----- Data provided -----

(* ===== verification/Program.v ===== *)
(** * Programs of communicating processes

    A process that is scheduled, stopped and forked between its calls cannot be
    a function of the state: [prog] is its remaining program as data, a tree
    that asks for a call and continues with the answer.  A call can raise, and
    [ptry] is [try: ... except ...]. *)

From S2P Require Import Prelude.

Inductive prog (E : Type → Type) (A : Type) : Type :=
  | Ret (a : A)
  | Raise (e : exn)
  | Vis (R : Type) (c : E R) (k : result R → prog E A).
Arguments Ret {E A} a.
Arguments Raise {E A} e.
Arguments Vis {E A R} c k.

Section combinators.
Context {E : Type → Type}.

Fixpoint pbind {A B} (f : A → prog E B) (m : prog E A) : prog E B :=
  match m with
  | Ret a => f a
  | Raise e => Raise e
  | Vis c k => Vis c (fun r => pbind f (k r))
  end.
#[global] Instance prog_ret : MRet (prog E) := fun A => @Ret E A.
#[global] Instance prog_bind : MBind (prog E) := fun A B => @pbind A B.

Definition of_result {A} (r : result A) : prog E A := match r with Ok a => Ret a | Err e => Raise e end.
Definition trigger {R} (c : E R) : prog E R := Vis c of_result.

(** [try: m except: h], for the exceptions that satisfy [p]. *)
Fixpoint ptry {A} (p : exn → bool) (m : prog E A) (h : exn → prog E A) : prog E A :=
  match m with
  | Ret a => Ret a
  | Raise e => if p e then h e else Raise e
  | Vis c k => Vis c (fun r => ptry p (k r) h)
  end.
(** The value of [m], or the exception it raised, when that satisfies [p]. *)
Definition pcatch {A} (p : exn → bool) (m : prog E A) : prog E (exn + A) :=
  ptry p (a ← m; Ret (inr a)) (fun e => Ret (inl e)).
Definition pwhen (b : bool) (m : prog E unit) : prog E unit := if b then m else Ret tt.
End combinators.
(** [fixed_active_pid]: a clone with that pid, in the same namespace. *)
Definition stash_settid (msg : json) (fixed : Z) : P (option role) :=
  r ← pcatch is_OSError (trigger (CloneSameNs fixed));
  match r with
  | inl e =>
      _ ← respond false [("mode", JStr "stash_settid_template"); ("fixed_template_pid", JInt fixed);
                         ("error", clone_error "clone3" e)];
      Ret None
  | inr pid =>
      if (pid =? 0)%Z then
        _ ← quiet_setsid;
        clear ← flag msg "clear_soft_dirty_template";
        _ ← pwhen clear (_ ← _clear_self_soft_dirty; Ret tt);
        stop_resumed
      else
        child_nspids ← _nspids_for_pid pid;
        parent ← trigger GetPid;
        clear ← flag msg "clear_soft_dirty_template";
        _ ← respond true [("mode", JStr "stash_settid_template"); ("parent", JInt parent); ("child", JInt fixed);
                          ("child_host_pid", outer_pid child_nspids); ("child_nspids", int_list child_nspids);
                          ("fixed_template_pid", JInt fixed); ("same_pidns_set_tid", JBool true);
                          ("template_self_clear_refs", JBool clear)];
        Ret (Some ParentActive)
  end.

(** What the child of a fresh namespace reports before it is frozen. *)
Definition fresh_report (mode : string) (child : json) (nspids : list Z) : list (string * json) :=
  [("mode", JStr mode); ("child", child);
   ("child_host_pid", match nspids with p :: _ => JInt p | [] => JNull end); ("child_nspids", int_list nspids)].
Definition exit {A} : P A := Vis Exit (fun r : result Empty_set => match r with Ok v => match v with end | Err e => Raise e end).

(** The child: freeze the resources of a dump view, report, wait for SIGCONT. *)
Definition fresh_child (msg : json) (rfd wfd : Z) : P (option role) :=
  _ ← trigger (CloseFd rfd);
  nspids ← _self_nspids;
  own ← trigger GetPid;
  let report := fresh_report "stash_fresh_pidns" (JInt (default own (last nspids))) nspids in
  view ← of_result (pget msg "async_resources");
  frozen ← pcatch any_exn
    (match view with
     | JNull => Ret report
     | _ => if negb (env_async_resources ev)
            then Raise (Exn RuntimeError "async resources were not initialized before the agent loop")
            else res ← trigger (FreezeResources view); Ret (report ++ [("frozen_resources", res)])
     end);
  match frozen with
  | inl e =>
      _ ← trigger (PipeWrite wfd (line_of (JObj (ok_field false :: report ++ [("error", clone_error "frozen resources" e)]))));
      _ ← trigger (CloseFd wfd);
      exit
  | inr report =>
      _ ← ptry is_OSError
            (_ ← trigger Setsid; trigger (PipeWrite wfd (line_of (JObj (ok_field true :: report)))))
            (fun _ => exit);
      _ ← trigger (CloseFd wfd);
      _ ← trigger SigwaitCont;
      Ret (Some ParentResumed)
  end.

(** The parent reads the report up to the end of the pipe; the flag tells
    whether it saw that end before the deadline. *)
Fixpoint read_report (fuel : nat) (rfd : Z) (acc : string) : P (string * bool) :=
  match fuel with
  | O => Ret (acc, false)
  | S fuel =>
      ready ← trigger (PipeReady rfd);
      if negb ready then Ret (acc, false) else
      chunk ← trigger (PipeRead rfd);
      if bool_decide (chunk = "") then Ret (acc, true) else read_report fuel rfd (acc +:+ chunk)
  end.
(** [json.loads(text.split(b"\n", 1)[0].decode())] *)
Definition first_line (s : string) : string := match split_line s with Some (l, _) => l | None => s end.
Lemma after_idle r : idle_ctl (after_turn ev r).
Proof. destruct r as [[]|]; done. Qed.
Lemma wait_for_spec p a pid s q v : wait_for p a pid s = Ok (Some (q, v)) → ∃ b, procs s !! q = Some b ∧ p_state b = Zombie.
Proof.
  unfold wait_for. intros H. case_match eqn:E; [done|]. rewrite <-E in H. injection H as H.
  destruct (List.find _ (List.filter _ _)) as [[q' b]|] eqn:Ef; [|done].
  injection H as <- <-. apply find_some in Ef as [Hin Hz]. apply filter_In in Hin as [Hin _]. apply filter_In in Hin as [Hin _].
  apply list_elem_of_In, elem_of_map_to_list in Hin. apply bool_decide_eq_true in Hz. eauto.
Qed.
Lemma idler_step o s p a : procs s !! p = Some a → idler "" a → fifo_in s = "" →
  ∃ a', only s (astep ev o p s) p a' ∧ idler "" a' ∧ p_chain a' = p_chain a ∧ p_unshared a' = p_unshared a ∧ p_birth a' = p_birth a ∧
    fifo_in (astep ev o p s) = "" ∧ fifo_out (astep ev o p s) = fifo_out s ∧ out_open (astep ev o p s) = out_open s.
Proof.
  intros Ha (Hs & Hc & Hb) Hf.
  assert (∀ a', idler "" a' → p_chain a' = p_chain a → p_unshared a' = p_unshared a → p_birth a' = p_birth a → 
    ∃ a2, only s (put p a' s) p a2 ∧ idler "" a2 ∧ p_chain a2 = p_chain a ∧ p_unshared a2 = p_unshared a ∧ p_birth a2 = p_birth a ∧
    fifo_in (put p a' s) = "" ∧ fifo_out (put p a' s) = fifo_out s ∧ out_open (put p a' s) = out_open s) as Hput.
  { intros a' ????. exists a'. split_and!; try done. by apply only_insert. }
  unfold astep. rewrite Ha, Hs. destruct (p_ctl a) as [|res q] eqn:Ec.
  { destruct (o_bool o); apply Hput; try done. unfold idler. simpl. by rewrite Ec. }
  destruct q as [r|e|R c k]; [apply Hput; try done; pose proof (after_idle r); done|by apply Hput|].
  simpl in Hc. destruct c; try done.
  - destruct Hc as [_ Hc]. unfold run_call. simpl. unfold read_ctrl. rewrite Hb, Hf. simpl.
    assert (set_in "" s = s) as Hin by (rewrite <-Hf; apply set_in_same). rewrite set_prog_in, Hin.
    destruct (Hput (set_ctl (InHandler res (k (Ok None))) (set_buf "" a))) as (a2 & ? & ? & ? & ? & ? & _); [done..|]. by exists a2.
  - destruct (may_fail_cont o tt s) as (r & Hr & Hok). rewrite (run_cont o s p a res _ k r) by done. apply Hput; try done.
    unfold idler. simpl. auto.
  - unfold run_call. simpl. destruct (wait_for p a pid s) as [[[q v]|]|e] eqn:Ew.
    + apply wait_for_spec in Ew as (b & Hb' & Hz). assert (q ≠ p) as Hqp by congruence.
      assert (procs (reaped q s) !! p = Some a) as Ha' by (simpl; by rewrite lookup_delete_ne).
      rewrite (set_prog_eq res _ p a) by done. exists (set_ctl (InHandler res (k (Ok tt))) a).
      split; [|split; [unfold idler; simpl; auto|done]]. split; [apply lookup_insert_eq|]. intros x Hx. simpl. rewrite lookup_insert_ne by done. destruct (decide (x = q)) as [->|].
      * right. exists b. by rewrite lookup_delete_eq.
      * left. by rewrite lookup_delete_ne.
    + exists a. split; [split; [done|auto]|]. split; [unfold idler; rewrite Ec; simpl; auto|done].
    + rewrite (set_prog_eq res _ p a) by done. apply Hput; try done. unfold idler. simpl. auto.
Qed.

(** ** The phases with an idle agent *)

Definition next (Tk : gmap Z V) (ph : phase) (outb : string) s : Prop := ∃ ph', (ph' = ph ∨ edge ph ph') ∧ Inv Tk ph' outb s.
Lemma next_same Tk ph outb s : Inv Tk ph outb s → next Tk ph outb s.
Proof. intros H. exists ph. auto. Qed.
Lemma next_edge Tk ph ph' outb s : edge ph ph' → Inv Tk ph' outb s → next Tk ph outb s.
Proof. intros He H. exists ph'. auto. Qed.

Lemma idle_next Tk ph outb o p s a : Inv Tk ph outb s → p ∈ busy ph → procs s !! p = Some a → idler "" a → fifo_in s = "" →
  (∀ s' a', only s s' p a' → idler "" a' → p_chain a' = p_chain a → p_birth a' = p_birth a → fifo_in s' = "" → facts ph s') →
  next Tk ph outb (astep ev o p s).
Proof.
  intros HI Hp Ha Hi Hf H. destruct (idler_step o s p a) as (a' & Ho & Hi' & Hc & Hu & Hb & Hfi & Hfo & Hoo); [done..|].
  apply next_same. eapply inv_only; eauto.
Qed.
(* ===== verification/TemplateRequests.v ===== *)
(** * The pool's requests against the invariant

    Weakest preconditions of the operations of [TemplatePool], whatever the
    agents do before each call: a reply that is accepted is the reply to this
    request, the pid taken from it is that of the process the request made
    ([wp_await], [wp_stash], [wp_pause]), and after the request one agent is
    active and all others are passive ([serve_ready]).  Requests may fail; then
    nothing is claimed. *)

From S2P Require Import Prelude Hoare PyStr PyDict PyInt Json JsonText Program Host Template TemplateSys TemplatePool TemplateCmd TemplateInv.
From Stdlib Require Import Ascii.

Module TemplateRequests.
Import Template TemplateSys TemplatePool TemplateCmd TemplateInv.

(** ** The FIFO of the controller stays open *)

Section opened.
Context {V : Type} (ev : env).
Implicit Types (s : sys V).

Definition outcome_open {R} (b : bool) (x : @outcome V R) : Prop :=
  match x with Blocked => True | Gone s | Cont _ s | Spawn _ _ _ _ s => out_open s = b end.
Lemma spawn_open {R} o a ppid newns want (ret : Z → R) s : outcome_open (out_open s) (spawn o a ppid newns want ret s).
Proof. unfold spawn. destruct (o_fail o); [done|]. by destruct (newborn _ _ _ _ _ _) as [[? ?]|]. Qed.
Lemma end_proc_open q s : out_open (end_proc q s) = out_open s.
Proof. unfold end_proc. by destruct (procs s !! q). Qed.
Lemma signal_proc_open sg q s : out_open (signal_proc sg q s) = out_open s.
Proof. destruct sg; simpl; first [apply end_proc_open|by destruct (procs s !! q)]. Qed.
Lemma answer_open o s p a {R} (c : agE R) : outcome_open (out_open s) (answer ev o s p a c).
Proof.
  destruct c; simpl; try done; try apply spawn_open; unfold may_fail; try by destruct (o_fail o).
  - unfold read_ctrl. by destruct (_read_ctrl_line _ _) as [[? ?] ?].
  - destruct (out_open s) eqn:E; [by destruct (o_bool o)|done].
  - by case_bool_decide.
  - by destruct (p_cont a).
  - apply end_proc_open.
  - destruct (negb _ && _); [done|apply spawn_open].
  - destruct (find_seen _ _ _) as [[? ?]|]; [apply signal_proc_open|done].
  - by destruct (wait_for _ _ _ _) as [[[? ?]|]|].
  - destruct (find_seen _ _ _) as [[? b]|]; [by destruct (p_state b)|done].
  - by destruct (wait_for _ _ _ _) as [[[? ?]|]|].
  - destruct pid; [|done]. by destruct (find_seen _ _ _) as [[? ?]|].
Qed.
Lemma run_call_open o s p a res {R} (c : agE R) k : out_open (run_call ev o s p a res c k) = out_open s.
Proof. unfold run_call. pose proof (answer_open o s p a c). by destruct (answer ev o s p a c). Qed.
Lemma astep_open o p s : out_open (astep ev o p s) = out_open s.
Proof.
  unfold astep. destruct (procs s !! p) as [a|]; [|done]. destruct (p_state a); try done.
  destruct (p_ctl a) as [|res [|?|]]; try done. apply run_call_open.
Qed.
Lemma asteps_open l s : out_open (asteps ev l s) = out_open s.
Proof. revert s. induction l as [|[p o] l IH]; intros s; [done|]. simpl. by rewrite (IH (astep ev o p s)), astep_open. Qed.
End opened.
Definition dispose_fixed_dump_clone (pid : Z) : C unit :=
  parent ← pid_ppid pid;
  child ← match parent with Some p => pid_as_seen_by pid p | None => mret pid end;
  c ← getc;
  let active := agent_pid c in
  active_dir ← (if bool_decide (Some active = parent) then mret false else call (IsDir (proc active "")));
  stopped ← (if active_dir : bool then mtry is_OSError (_ ← call (Kill active SIGSTOP); mret true) (fun _ => mret false)
             else mret false);
  _ ← mfinally
    (_ ← kill_quiet pid SIGKILL;
     _ ← wait_pids_gone_or_zombie [pid];
     match parent with
     | Some p =>
         alive ← (if enable_warm_template cfg then call (IsDir (proc p "")) else mret false);
         mwhen alive
           (mtry any_exn
              (r ← call (TpReapPid p child);
               match r with
               | None | Some [] => _ ← call (TpReapChildren p); mret tt
               | _ => mret tt
               end)
              (fun _ => mret tt))
     | None => mret tt
     end)
    (if stopped : bool then
       alive ← call (IsDir (proc active ""));
       mwhen alive (kill_quiet active SIGCONT)
     else mret tt);
  _ ← wait_fixed_active_slot_free;
  mret tt.

Definition check_external_restore_pool_clear_allowed : result unit :=
  fail_if (negb (env_force_criu_restore cfg || env_allow_pool_clear cfg))
    DumpUnavailableError "external-pidns cold restore would clear warm-template pool" (Ok tt).

(** [_wait_external_restore_reaped]: only the disappearance of a task's [stat]
    file releases its pid; other read failures do not. *)
Fixpoint still_there (pids : list Z) : C (list Z) :=
  match pids with
  | [] => mret []
  | pid :: pids =>
      here ← mtry is_OSError
        (_ ← call (ReadFile (proc pid "/stat")); mret true)
        (fun e => mret (negb (is_cls FileNotFoundError e)));
      rest ← still_there pids;
      mret (if here : bool then pid :: rest else rest)
  end.
Fixpoint wait_reaped_loop (fuel : nat) (pending : list Z) : C unit :=
  match pending with
  | [] => mret tt
  | _ =>
      match fuel with
      | O => mraise RuntimeError "external restore blocked by unreaped host PIDs"
      | S fuel =>
          left ← still_there pending;
          match left with
          | [] => mret tt
          | _ =>
              more ← call Sleep;
              if more : bool then wait_reaped_loop fuel left
              else mraise RuntimeError "external restore blocked by unreaped host PIDs"
          end
      end
  end.
Definition wait_external_restore_reaped (pids : list Z) : C unit :=
  c ← getc;
  wait_reaped_loop (poll_limit cfg)
    (List.filter (fun pid => negb (pid =? 0)%Z && negb (bool_decide (pid = ns_init_pid c)))
       (remove_dups pids)).

(** The subtrees of the live templates, each pid once, without namespace init. *)
Fixpoint template_subtrees (ns_init : Z) (roots seen : list Z) : C (list Z) :=
  match roots with
  | [] => mret []
  | pid :: roots =>
      gone ← pid_gone_or_zombie pid;
      if gone : bool then template_subtrees ns_init roots seen
      else
        sub ← collect_subtree_pids pid [];
        let here := List.filter (fun p => negb (bool_decide (p = ns_init)) && negb (mem p seen)) (remove_dups sub) in
        rest ← template_subtrees ns_init roots (here ++ seen);
        mret (here ++ rest)
  end.

Definition clear_templates_for_external_restore : C unit :=
  _ ← lift_result check_external_restore_pool_clear_allowed;
  c ← getc;
  let tpids := if enable_warm_template cfg
               then List.filter (fun p => negb (p =? 0)%Z && negb (bool_decide (p = ns_init_pid c))) (template_pids c)
               else [] in
  let to_reap := last_killed c ++ tpids
                 ++ (if bool_decide (agent_pid c = ns_init_pid c) then [] else [agent_pid c]) in
  to_kill ← template_subtrees (ns_init_pid c) (merge_sort Z.le (remove_dups tpids)) [];
  _ ← (match to_kill with [] => mret tt | _ => kill_pids_and_wait to_kill (mret tt) end);
  _ ← modc (set_templates []);
  _ ← modc (set_pending_reaps []);
  _ ← (if enable_warm_template cfg && bool_decide (fixed_active_pid cfg = None) then
         alive ← call (IsDir (proc (ns_init_pid c) ""));
         if alive : bool then _ ← call (TpReapChildren (ns_init_pid c)); mret tt else mret tt
       else mret tt);
  wait_external_restore_reaped (to_reap ++ to_kill).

-----

▶ What to work on
Go line by line through the data and copy any that contain "pbind".

▶ Written reply
Fixpoint pbind {A B} (f : A → prog E B) (m : prog E A) : prog E B :=
  | Vis c k => Vis c (fun r => pbind f (k r))
#[global] Instance prog_bind : MBind (prog E) := fun A B => @pbind A B.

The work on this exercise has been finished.